Step 2. Multi-monitoring source data analysis

Data analysis Discriminates the message type information of the original data, calls the ADS-B data parser or SSR data parser to analyze the data, and converts the parsed message data into a standardized monitoring data format and stores it in the in the internal datasheet.

The data analysis module is realized by multi-thread technology, and the analysis process is divided into three steps: data reading, data processing, and data saving.

1. Start the data reading thread to read the original data from the original database.

2. Start the corresponding type of processing thread according to the data type of the original data, and normalize the original data. Normalization processing can be divided into data preprocessing, classifiers, data parsers, and format converters.

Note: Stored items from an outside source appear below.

(* ===== verification/Validation.v ===== *)
(** * Input validation (auth/validation.go)

    [ValidatePassword] and [NormalizeEmail].  Lower-casing beyond ASCII follows
    the Unicode tables of Go's standard library, a parameter of the model
    ([UnicodeTables]) of which [UnicodeLaws] states what is relied on. *)

From S2P Require Import Prelude GoStrings Errors.

Definition MinPasswordLength : Z := 8.
Definition MaxPasswordLength : Z := 128.
Definition MaxEmailLength : Z := 254.

(** The error a Go function returns, [None] for nil. *)
Definition ValidatePassword (password : string) : option error :=
  if RuneCountInString password <? MinPasswordLength then Some (auth.ErrPasswordTooShort : error)
  else if MaxPasswordLength <? RuneCountInString password then Some (auth.ErrPasswordTooLong : error)
  else None.

Definition NormalizeEmail `{UnicodeTables} (email : string) : res string :=
  let email := TrimSpace email in
  let email := ToLower email in
  let len := Z.of_nat (String.length email) in
  if (len <? 5) || (MaxEmailLength <? len) then Err auth.ErrInvalidEmail
  else if ContainsFunc IsControl email then Err auth.ErrInvalidEmail
  else
    match LastIndexByte email "@" with
    | None => Err auth.ErrInvalidEmail
    | Some atIndex =>
        let domain := str_drop (atIndex + 1) email in
        if negb (ContainsByte domain ".") then Err auth.ErrInvalidEmail
        else Ok email
    end.

(** What an accepted address looks like. *)
Definition valid_email (email : string) : Prop :=
  5 <= Z.of_nat (String.length email) <= MaxEmailLength /\
  ContainsFunc IsControl email = false /\
  exists loc domain, email = loc +:+ "@" +:+ domain /\
    ContainsByte domain "@" = false /\ ContainsByte domain "." = true.

Lemma LastIndexByte_Some s c n :
  LastIndexByte s c = Some n <->
  exists a b, s = a +:+ String c b /\ String.length a = n /\ ContainsByte b c = false.
Proof.
  revert n. induction s as [|d s IH]; intros n; cbn.
  - split; [done|]. by intros ([|? ?] & b & ? & _).
  - destruct (LastIndexByte s c) as [m|] eqn:E.
    + split.
      * intros [= <-]. destruct (proj1 (IH m) eq_refl) as (a & b & -> & <- & Hb).
        exists (String d a), b. done.
      * intros (a & b & Hs & <- & Hb). destruct a as [|x a]; cbn in *; simplify_eq.
        -- destruct (proj1 (IH m) eq_refl) as (a' & b' & Hs & _ & _). exfalso.
           rewrite Hs, ContainsByte_app in Hb. cbn in Hb. rewrite Ascii.eqb_refl in Hb.
           by rewrite orb_true_r in Hb.
        -- do 2 f_equal. cut (Some m = Some (String.length a)); [congruence|]. apply IH. eauto.
    + assert (ContainsByte s c = false) as Hs.
      { clear -E. induction s as [|x s IH]; [done|]. cbn in *.
        destruct (LastIndexByte s c); [done|]. destruct (Ascii.eqb x c); [done|]. by apply IH. }
      destruct (Ascii.eqb d c) eqn:Ed; split.
      * intros [= <-]. apply Ascii.eqb_eq in Ed as ->. by exists "", s.
      * intros (a & b & Heq & <- & Hb). destruct a as [|x a]; cbn in *; simplify_eq; [done|].
        rewrite ContainsByte_app in Hs. cbn in Hs. rewrite Ascii.eqb_refl in Hs.
        by rewrite orb_true_r in Hs.
      * done.
      * intros (a & b & Heq & <- & Hb). destruct a as [|x a]; cbn in *; simplify_eq.
        { by rewrite Ascii.eqb_refl in Ed. }
        rewrite ContainsByte_app in Hs. cbn in Hs. rewrite Ascii.eqb_refl in Hs.
        by rewrite orb_true_r in Hs.
Qed.

Section email.
Context `{UnicodeTables}.

(** The checks accept exactly the addresses of the shape above. *)
Lemma NormalizeEmail_spec s :
  NormalizeEmail s =
  (let e := ToLower (TrimSpace s) in
   if (bool_decide (5 <= Z.of_nat (String.length e) <= MaxEmailLength)
       && negb (ContainsFunc IsControl e)
       && match LastIndexByte e "@" with
          | Some i => ContainsByte (str_drop (i + 1) e) "."
          | None => false
          end)
   then Ok e else Err auth.ErrInvalidEmail).
Proof.
  unfold NormalizeEmail. cbv zeta. set (e := ToLower _).
  destruct ((_ <? _) || (_ <? _)) eqn:E1.
  - rewrite bool_decide_eq_false_2 by lia. done.
  - rewrite bool_decide_eq_true_2 by lia. destruct (ContainsFunc _ _); [done|].
    destruct (LastIndexByte _ _); [|done]. by destruct (ContainsByte _ _).
Qed.

Lemma email_shape e :
  (match LastIndexByte e "@" with
   | Some i => ContainsByte (str_drop (i + 1) e) "."
   | None => false
   end) = true <->
  exists loc domain, e = loc +:+ "@" +:+ domain /\
    ContainsByte domain "@" = false /\ ContainsByte domain "." = true.
Proof.
  assert (forall a b, str_drop (String.length a + 1) (a +:+ String "@" b) = b) as Hdrop.
  { intros a b. replace (String.length a + 1)%nat with (String.length (a +:+ "@")%string)
      by (rewrite str_length_app; done).
    change (String "@" b) with ("@" +:+ b). rewrite str_app_assoc. apply str_drop_app. }
  split.
  - destruct (LastIndexByte e "@") as [i|] eqn:E; [|done].
    apply LastIndexByte_Some in E as (a & b & -> & <- & Hb). rewrite Hdrop.
    intros Hd. by exists a, b.
  - intros (a & b & -> & Hb & Hd).
    rewrite (proj2 (LastIndexByte_Some _ "@" (String.length a))) by (by exists a, b).
    change ("@" +:+ b) with (String "@" b). by rewrite Hdrop.
Qed.

Lemma NormalizeEmail_Ok s e :
  NormalizeEmail s = Ok e <-> e = ToLower (TrimSpace s) /\ valid_email e.
Proof.
  rewrite NormalizeEmail_spec. cbv zeta. unfold valid_email. rewrite <- email_shape.
  split.
  - destruct (_ && _) eqn:E; [|done]. intros [= <-].
    apply andb_prop in E as [[E1%bool_decide_eq_true_1 E2%negb_true_iff]%andb_prop E3]. done.
  - intros (-> & H1 & H2 & H3). rewrite bool_decide_eq_true_2 by done. by rewrite H2, H3.
Qed.

Lemma NormalizeEmail_Err s e : NormalizeEmail s = Err e -> e = auth.ErrInvalidEmail.
Proof. rewrite NormalizeEmail_spec. cbv zeta. case_match; congruence. Qed.
End email.

(** What is relied on of the Unicode tables: lower-casing yields characters,
    is idempotent, and turns nothing into white space. *)
Class UnicodeLaws `{UnicodeTables} : Prop := {
  lower_scalar : forall r, scalar r -> scalar (ToLowerRune r);
  lower_idemp : forall r, ToLowerRune (ToLowerRune r) = ToLowerRune r;
  lower_space : forall r, IsSpace r = false -> IsSpace (ToLowerRune r) = false
}.

Section idempotence.
Context `{UnicodeLaws}.

Lemma lower_runes s : Forall scalar (ToLowerRune <$> runes s).
Proof. apply Forall_fmap. eapply Forall_impl; [apply runes_scalar|apply lower_scalar]. Qed.

Lemma ToLower_idemp s : ToLower (ToLower s) = ToLower s.
Proof.
  unfold ToLower at 1. unfold ToLower at 1. rewrite runes_encode_runes by apply lower_runes.
  unfold ToLower. f_equal. rewrite <- list_fmap_compose. apply list_fmap_ext.
  intros i r _. apply lower_idemp.
Qed.

Lemma ToLower_trimmed s : trimmed (segments s) -> trimmed (segments (ToLower s)).
Proof.
  unfold ToLower. rewrite segments_encode_runes by apply lower_runes.
  unfold runes. intros [Hh Ht]. split; intros p l'.
  - destruct (segments s) as [|[r w] l] eqn:E; [done|]. cbn. intros [= <- _].
    apply lower_space. by apply (Hh _ _ eq_refl).
  - intros Hl. destruct (segments s) as [|[r w] l _] using rev_ind.
    { by destruct l'. }
    rewrite !fmap_app in Hl. cbn in Hl. apply app_inj_tail in Hl as [_ <-].
    apply lower_space. by apply (Ht _ _ eq_refl).
Qed.

Lemma TrimSpace_normal s : TrimSpace (ToLower (TrimSpace s)) = ToLower (TrimSpace s).
Proof.
  apply TrimSpace_id, ToLower_trimmed. rewrite segments_TrimSpace. apply trim_segments_trimmed.
Qed.

(** An accepted email is in normal form: it has the shape of an address
    within the length bounds and without control characters, and normalizing
    it again accepts it unchanged, so the value stored at registration is the
    one looked up at login however the address was typed. *)
Theorem NormalizeEmail_idempotent s e :
  NormalizeEmail s = Ok e -> valid_email e /\ NormalizeEmail e = Ok e.
Proof.
  intros [-> Hv]%NormalizeEmail_Ok. split; [done|]. apply NormalizeEmail_Ok. split; [|done].
  by rewrite TrimSpace_normal, ToLower_idemp.
Qed.
End idempotence.

(** Lower-casing of Latin-1, an instance of the laws. *)
Definition latin1_lower : UnicodeTables :=
  fun r => if (192 <=? r) && (r <=? 222) && negb (r =? 215) then r + 32 else r.

Lemma latin1_laws : @UnicodeLaws latin1_lower.
Proof.
  split; unfold ToLowerRune, unicode_lower, latin1_lower, scalar, IsSpace, MaxRune;
    intros r; repeat case_match; lia.
Qed.

Lemma NormalizeEmail_idempotent_witness :
  @NormalizeEmail latin1_lower (" Alice.B@Example.COM" +:+ String "009" "") = Ok "alice.b@example.com" /\
  @NormalizeEmail latin1_lower "alice.b@example.com" = Ok "alice.b@example.com".
Proof.
  assert (@NormalizeEmail latin1_lower (" Alice.B@Example.COM" +:+ String "009" "")
          = Ok "alice.b@example.com") as H by (vm_compute; reflexivity).
  split; [exact H|]. exact (proj2 (@NormalizeEmail_idempotent latin1_lower latin1_laws _ _ H)).
Defined.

The classifier judges according to the type information of the received message, and invokes the corresponding parser to parse the data. In the process of data decoding, a version processing strategy is adopted: when a message is received, according to the SAC and SIC in the message, look up whether the corresponding SAC|SIC in the version cache table has a version record, and if so, use this version to parse the message text; if there is no version or if there is a version but the parsing is unsuccessful, try other versions from high to low for parsing. Returns a parsing error on success. When using a certain version for data decoding, complete the following steps:

The first verification of the message: verify whether the message length is at least 3 bytes; whether the message type (the first byte of the message) matches the parser; whether the message length is consistent with the value of the message length field, etc. If the verification is passed, go to the next step, otherwise stop parsing and return a parsing error;

Analyze the SAC and SIC information, and find the version number used when the last analysis was successful according to the value of the message SAC|SIC;

Try parsing: If the version that was successfully parsed last time is found, parse the message according to this version, if not found, try to parse with each version in turn, if a version parses successfully, record the message of the SAC|SIC station The version of is used for the next parsing; if none succeeds, a parsing error will be returned.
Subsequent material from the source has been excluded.